*** Block opens ***

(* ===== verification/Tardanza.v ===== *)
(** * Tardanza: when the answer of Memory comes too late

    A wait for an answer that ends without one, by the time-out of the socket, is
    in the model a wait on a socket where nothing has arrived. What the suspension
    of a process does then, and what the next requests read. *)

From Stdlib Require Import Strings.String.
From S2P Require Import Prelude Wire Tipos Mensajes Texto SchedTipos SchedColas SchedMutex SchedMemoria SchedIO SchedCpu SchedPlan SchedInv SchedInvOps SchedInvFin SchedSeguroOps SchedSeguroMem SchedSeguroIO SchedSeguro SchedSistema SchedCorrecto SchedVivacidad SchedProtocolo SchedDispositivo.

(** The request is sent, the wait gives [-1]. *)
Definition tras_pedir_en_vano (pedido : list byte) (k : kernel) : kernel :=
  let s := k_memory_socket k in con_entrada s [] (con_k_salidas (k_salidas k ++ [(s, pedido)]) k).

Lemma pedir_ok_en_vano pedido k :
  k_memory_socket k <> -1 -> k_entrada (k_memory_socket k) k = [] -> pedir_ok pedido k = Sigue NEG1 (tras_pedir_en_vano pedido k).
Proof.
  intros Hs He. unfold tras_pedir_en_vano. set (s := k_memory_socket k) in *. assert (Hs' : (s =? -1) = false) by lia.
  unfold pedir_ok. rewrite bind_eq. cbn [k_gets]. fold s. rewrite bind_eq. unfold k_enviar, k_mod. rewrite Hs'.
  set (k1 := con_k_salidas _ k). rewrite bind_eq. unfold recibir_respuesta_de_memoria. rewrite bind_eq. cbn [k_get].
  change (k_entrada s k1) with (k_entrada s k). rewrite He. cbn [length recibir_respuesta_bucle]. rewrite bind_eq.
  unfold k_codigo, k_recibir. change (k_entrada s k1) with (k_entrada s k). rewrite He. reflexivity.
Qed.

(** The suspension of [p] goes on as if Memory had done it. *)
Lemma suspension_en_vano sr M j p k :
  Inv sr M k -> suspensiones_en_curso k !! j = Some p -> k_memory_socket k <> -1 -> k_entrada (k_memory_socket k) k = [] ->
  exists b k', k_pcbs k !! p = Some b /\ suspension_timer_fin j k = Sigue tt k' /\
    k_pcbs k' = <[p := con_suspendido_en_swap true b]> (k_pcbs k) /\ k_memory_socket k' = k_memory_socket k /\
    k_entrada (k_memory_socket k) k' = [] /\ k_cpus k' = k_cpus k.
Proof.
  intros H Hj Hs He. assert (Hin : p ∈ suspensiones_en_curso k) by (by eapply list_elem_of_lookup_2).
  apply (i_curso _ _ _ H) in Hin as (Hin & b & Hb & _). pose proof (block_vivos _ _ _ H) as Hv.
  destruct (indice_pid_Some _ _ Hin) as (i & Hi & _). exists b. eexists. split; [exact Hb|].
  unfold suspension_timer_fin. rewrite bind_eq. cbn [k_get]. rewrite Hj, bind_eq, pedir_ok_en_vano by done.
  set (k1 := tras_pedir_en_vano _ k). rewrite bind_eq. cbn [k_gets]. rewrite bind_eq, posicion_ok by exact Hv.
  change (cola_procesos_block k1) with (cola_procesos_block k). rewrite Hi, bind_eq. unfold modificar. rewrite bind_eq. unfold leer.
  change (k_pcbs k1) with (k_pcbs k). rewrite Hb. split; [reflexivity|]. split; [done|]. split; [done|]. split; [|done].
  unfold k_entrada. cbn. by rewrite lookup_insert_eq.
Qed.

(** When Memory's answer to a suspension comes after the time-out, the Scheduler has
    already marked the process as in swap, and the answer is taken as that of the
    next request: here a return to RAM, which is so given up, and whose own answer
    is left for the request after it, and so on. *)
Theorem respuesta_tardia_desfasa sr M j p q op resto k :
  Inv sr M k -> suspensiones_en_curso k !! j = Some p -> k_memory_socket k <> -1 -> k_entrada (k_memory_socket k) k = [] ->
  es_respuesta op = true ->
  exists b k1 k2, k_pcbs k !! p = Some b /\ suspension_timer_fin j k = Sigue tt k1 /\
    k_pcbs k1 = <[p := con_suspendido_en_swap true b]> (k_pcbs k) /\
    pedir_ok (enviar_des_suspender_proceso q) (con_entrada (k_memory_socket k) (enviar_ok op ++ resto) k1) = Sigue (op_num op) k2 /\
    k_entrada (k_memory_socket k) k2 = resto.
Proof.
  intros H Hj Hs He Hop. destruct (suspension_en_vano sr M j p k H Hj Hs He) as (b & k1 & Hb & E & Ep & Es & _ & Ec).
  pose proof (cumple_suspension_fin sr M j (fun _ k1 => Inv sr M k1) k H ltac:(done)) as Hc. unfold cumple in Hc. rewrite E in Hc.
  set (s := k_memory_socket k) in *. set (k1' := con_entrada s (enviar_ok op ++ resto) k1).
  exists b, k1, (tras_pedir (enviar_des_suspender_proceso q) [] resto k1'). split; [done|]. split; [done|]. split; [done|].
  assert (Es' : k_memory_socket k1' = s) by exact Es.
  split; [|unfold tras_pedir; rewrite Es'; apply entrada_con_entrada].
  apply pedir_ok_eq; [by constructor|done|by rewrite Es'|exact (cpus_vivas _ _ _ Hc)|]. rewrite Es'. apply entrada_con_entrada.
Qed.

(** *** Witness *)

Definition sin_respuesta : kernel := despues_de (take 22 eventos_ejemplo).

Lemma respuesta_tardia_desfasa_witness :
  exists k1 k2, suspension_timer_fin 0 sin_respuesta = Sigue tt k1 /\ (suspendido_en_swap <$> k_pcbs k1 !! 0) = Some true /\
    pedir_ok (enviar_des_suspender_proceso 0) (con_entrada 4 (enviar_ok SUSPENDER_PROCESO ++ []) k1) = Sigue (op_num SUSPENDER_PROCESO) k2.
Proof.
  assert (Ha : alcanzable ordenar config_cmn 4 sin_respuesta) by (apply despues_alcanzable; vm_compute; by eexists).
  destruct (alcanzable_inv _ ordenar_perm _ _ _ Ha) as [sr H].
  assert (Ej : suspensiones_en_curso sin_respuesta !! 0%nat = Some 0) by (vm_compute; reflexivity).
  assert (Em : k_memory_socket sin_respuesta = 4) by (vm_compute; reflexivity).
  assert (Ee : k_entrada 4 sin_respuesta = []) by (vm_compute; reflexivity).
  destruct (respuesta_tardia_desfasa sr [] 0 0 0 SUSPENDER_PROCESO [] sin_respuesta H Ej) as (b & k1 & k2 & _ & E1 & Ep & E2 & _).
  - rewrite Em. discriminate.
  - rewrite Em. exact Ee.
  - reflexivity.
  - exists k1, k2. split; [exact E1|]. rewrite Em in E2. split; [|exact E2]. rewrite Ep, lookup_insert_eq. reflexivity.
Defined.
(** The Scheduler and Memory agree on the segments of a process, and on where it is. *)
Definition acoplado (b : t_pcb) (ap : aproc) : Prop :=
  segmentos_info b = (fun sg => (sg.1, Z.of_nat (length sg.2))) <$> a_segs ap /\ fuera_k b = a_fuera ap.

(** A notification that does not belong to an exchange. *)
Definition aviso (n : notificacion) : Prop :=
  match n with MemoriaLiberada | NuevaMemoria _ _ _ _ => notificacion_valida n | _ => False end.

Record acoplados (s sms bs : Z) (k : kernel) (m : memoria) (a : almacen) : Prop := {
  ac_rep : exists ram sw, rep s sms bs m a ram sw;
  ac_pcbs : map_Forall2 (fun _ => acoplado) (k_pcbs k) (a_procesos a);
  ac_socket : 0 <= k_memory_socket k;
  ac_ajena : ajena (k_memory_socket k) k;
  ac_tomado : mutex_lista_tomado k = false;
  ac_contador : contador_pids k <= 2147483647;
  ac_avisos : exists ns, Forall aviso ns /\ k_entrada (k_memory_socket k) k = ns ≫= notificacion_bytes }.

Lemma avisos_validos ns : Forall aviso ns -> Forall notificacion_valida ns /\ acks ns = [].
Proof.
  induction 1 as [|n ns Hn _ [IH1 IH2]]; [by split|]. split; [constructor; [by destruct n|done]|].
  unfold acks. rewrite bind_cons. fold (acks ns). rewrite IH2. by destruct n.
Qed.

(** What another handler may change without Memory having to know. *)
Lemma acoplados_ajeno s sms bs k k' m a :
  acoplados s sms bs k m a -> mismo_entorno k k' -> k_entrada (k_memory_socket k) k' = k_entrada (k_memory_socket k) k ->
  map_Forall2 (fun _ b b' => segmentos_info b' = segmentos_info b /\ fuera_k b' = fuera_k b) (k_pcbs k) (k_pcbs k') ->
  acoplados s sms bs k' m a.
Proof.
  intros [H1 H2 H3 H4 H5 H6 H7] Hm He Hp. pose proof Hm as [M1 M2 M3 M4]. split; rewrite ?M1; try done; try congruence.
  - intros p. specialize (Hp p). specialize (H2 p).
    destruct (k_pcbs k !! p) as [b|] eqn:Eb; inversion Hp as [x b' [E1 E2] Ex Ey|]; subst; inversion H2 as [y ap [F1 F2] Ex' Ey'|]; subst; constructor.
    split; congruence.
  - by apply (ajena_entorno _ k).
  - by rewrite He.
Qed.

*** Block closes ***
*** Block opens ***

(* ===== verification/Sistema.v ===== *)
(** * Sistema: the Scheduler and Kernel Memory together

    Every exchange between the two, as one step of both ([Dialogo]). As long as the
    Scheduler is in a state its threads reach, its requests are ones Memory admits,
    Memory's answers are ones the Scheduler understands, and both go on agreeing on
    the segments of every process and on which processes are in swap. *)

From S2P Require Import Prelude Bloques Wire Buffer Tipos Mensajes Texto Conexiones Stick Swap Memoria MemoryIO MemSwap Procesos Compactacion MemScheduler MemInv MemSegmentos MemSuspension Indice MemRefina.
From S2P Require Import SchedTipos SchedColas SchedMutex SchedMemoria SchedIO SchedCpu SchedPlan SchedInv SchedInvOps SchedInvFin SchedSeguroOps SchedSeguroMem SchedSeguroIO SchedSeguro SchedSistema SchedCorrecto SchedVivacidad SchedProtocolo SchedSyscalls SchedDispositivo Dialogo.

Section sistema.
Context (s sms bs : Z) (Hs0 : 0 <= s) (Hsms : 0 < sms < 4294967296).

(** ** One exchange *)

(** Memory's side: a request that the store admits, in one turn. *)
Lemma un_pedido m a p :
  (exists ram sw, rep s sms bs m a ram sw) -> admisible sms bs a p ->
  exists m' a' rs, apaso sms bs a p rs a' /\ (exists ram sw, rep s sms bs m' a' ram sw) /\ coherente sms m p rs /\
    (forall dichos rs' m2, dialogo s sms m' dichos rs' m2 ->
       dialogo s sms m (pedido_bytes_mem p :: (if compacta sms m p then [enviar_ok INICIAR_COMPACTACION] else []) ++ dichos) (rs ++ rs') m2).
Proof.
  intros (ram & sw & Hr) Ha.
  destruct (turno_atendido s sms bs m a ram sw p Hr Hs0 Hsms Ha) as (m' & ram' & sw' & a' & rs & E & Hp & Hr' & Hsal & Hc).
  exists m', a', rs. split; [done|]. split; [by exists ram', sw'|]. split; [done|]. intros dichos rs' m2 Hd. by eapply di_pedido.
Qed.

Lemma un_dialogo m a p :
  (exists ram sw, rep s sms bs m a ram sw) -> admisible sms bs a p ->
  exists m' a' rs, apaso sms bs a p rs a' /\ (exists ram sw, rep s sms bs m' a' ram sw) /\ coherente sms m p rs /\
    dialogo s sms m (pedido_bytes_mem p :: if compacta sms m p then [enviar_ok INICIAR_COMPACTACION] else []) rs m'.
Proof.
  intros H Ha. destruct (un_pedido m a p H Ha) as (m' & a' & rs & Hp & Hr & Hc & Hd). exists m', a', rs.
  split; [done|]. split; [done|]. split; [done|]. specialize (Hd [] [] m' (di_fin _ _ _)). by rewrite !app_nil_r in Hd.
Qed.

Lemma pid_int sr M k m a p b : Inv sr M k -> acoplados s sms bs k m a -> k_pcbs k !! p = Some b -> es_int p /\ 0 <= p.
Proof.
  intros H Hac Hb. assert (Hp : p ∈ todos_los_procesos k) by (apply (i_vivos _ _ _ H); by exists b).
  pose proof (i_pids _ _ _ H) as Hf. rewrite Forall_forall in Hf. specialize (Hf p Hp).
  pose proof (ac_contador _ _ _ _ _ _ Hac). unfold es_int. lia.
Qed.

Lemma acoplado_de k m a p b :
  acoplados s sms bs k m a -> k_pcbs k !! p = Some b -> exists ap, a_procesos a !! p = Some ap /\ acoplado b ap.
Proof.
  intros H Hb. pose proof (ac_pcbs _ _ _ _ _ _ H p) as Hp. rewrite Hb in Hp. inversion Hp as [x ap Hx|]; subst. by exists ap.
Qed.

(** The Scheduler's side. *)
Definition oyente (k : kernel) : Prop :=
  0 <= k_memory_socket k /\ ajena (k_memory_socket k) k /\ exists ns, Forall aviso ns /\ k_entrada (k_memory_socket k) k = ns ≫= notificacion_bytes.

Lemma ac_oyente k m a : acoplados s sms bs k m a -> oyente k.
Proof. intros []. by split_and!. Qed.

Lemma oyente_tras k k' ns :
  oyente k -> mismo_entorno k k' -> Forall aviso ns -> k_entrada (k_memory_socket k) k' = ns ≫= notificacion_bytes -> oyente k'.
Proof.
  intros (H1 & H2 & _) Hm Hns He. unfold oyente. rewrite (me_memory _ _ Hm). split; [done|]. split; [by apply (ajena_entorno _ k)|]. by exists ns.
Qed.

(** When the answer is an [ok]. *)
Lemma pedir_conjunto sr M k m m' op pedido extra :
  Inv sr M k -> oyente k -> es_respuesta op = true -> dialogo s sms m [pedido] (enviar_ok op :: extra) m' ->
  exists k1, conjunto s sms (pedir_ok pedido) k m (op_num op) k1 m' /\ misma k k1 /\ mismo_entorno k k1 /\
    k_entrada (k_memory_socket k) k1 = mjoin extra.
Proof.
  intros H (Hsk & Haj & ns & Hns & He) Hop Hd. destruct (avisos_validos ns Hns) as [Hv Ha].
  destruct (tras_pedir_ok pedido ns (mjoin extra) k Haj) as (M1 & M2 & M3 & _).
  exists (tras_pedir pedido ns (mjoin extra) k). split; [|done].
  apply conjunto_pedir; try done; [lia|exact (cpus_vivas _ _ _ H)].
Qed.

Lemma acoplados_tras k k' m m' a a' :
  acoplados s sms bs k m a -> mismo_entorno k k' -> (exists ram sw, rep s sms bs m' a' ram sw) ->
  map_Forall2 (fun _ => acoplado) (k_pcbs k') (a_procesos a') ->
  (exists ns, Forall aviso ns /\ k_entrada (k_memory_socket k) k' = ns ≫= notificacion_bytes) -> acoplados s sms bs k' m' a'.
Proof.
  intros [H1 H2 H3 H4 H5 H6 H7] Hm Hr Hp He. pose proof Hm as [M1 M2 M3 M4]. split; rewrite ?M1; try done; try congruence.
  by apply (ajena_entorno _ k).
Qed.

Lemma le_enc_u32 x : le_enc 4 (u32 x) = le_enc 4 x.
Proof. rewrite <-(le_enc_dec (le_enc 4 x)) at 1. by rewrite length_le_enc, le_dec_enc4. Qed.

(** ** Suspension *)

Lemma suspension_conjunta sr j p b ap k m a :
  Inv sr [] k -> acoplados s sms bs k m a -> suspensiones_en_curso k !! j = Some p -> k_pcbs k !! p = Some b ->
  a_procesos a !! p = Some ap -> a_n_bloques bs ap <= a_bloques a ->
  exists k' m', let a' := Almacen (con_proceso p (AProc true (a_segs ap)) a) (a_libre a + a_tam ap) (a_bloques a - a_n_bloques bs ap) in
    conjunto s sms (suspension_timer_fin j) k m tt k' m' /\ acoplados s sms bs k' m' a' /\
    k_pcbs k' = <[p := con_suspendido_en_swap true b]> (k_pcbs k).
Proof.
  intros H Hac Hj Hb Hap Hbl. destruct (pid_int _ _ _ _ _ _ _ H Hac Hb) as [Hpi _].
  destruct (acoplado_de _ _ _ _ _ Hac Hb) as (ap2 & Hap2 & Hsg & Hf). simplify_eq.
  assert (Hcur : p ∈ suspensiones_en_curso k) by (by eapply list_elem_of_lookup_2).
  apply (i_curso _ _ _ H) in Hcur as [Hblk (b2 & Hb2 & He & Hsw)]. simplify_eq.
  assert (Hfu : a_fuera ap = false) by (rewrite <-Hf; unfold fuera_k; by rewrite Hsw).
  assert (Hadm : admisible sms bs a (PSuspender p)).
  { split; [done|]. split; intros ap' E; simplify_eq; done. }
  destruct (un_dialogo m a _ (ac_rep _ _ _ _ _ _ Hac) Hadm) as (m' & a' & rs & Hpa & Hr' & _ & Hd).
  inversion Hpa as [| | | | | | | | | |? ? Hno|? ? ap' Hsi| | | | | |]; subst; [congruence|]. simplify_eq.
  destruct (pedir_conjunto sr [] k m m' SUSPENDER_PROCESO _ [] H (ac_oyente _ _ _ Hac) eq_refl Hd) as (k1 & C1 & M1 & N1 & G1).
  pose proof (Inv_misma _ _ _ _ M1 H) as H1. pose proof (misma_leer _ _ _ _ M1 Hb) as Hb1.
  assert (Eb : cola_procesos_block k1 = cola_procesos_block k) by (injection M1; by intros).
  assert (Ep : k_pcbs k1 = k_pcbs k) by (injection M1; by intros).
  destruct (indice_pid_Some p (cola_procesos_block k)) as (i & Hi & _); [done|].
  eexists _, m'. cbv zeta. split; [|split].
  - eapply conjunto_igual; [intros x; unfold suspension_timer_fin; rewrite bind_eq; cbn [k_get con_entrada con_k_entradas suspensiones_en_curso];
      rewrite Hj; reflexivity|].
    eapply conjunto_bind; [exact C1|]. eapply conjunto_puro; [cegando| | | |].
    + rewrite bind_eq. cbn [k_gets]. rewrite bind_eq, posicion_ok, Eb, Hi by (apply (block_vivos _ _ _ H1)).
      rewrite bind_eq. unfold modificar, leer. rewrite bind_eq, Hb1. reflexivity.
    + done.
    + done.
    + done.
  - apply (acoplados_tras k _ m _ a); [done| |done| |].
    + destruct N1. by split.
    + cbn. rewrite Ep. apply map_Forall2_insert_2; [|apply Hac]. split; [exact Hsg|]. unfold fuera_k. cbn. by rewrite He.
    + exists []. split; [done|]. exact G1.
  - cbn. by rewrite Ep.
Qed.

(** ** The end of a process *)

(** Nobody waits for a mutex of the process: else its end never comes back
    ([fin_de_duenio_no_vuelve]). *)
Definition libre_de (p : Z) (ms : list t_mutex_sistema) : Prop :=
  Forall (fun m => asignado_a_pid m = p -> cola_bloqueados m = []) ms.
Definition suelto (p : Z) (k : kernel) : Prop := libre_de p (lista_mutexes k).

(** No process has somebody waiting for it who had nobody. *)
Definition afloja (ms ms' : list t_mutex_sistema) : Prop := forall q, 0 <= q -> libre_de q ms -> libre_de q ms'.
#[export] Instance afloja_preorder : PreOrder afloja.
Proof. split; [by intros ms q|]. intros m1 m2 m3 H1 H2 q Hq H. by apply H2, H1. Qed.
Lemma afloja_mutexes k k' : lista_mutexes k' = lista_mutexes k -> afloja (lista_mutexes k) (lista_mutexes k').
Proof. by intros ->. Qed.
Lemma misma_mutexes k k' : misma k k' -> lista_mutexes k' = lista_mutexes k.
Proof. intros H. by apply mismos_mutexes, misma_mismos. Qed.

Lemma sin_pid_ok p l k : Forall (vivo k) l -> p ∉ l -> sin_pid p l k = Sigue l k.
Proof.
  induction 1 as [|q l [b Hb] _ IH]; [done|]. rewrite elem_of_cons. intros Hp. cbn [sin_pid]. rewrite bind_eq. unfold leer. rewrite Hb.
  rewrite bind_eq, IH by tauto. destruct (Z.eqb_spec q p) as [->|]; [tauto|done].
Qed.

*** Block closes ***

| DESCRIPTION OF THE TASK |
Pull together all lines from the data that mention the word "Hsms".

| RESPONSE AREA |
Context (s sms bs : Z) (Hs0 : 0 <= s) (Hsms : 0 < sms < 4294967296).
  destruct (turno_atendido s sms bs m a ram sw p Hr Hs0 Hsms Ha) as (m' & ram' & sw' & a' & rs & E & Hp & Hr' & Hsal & Hc).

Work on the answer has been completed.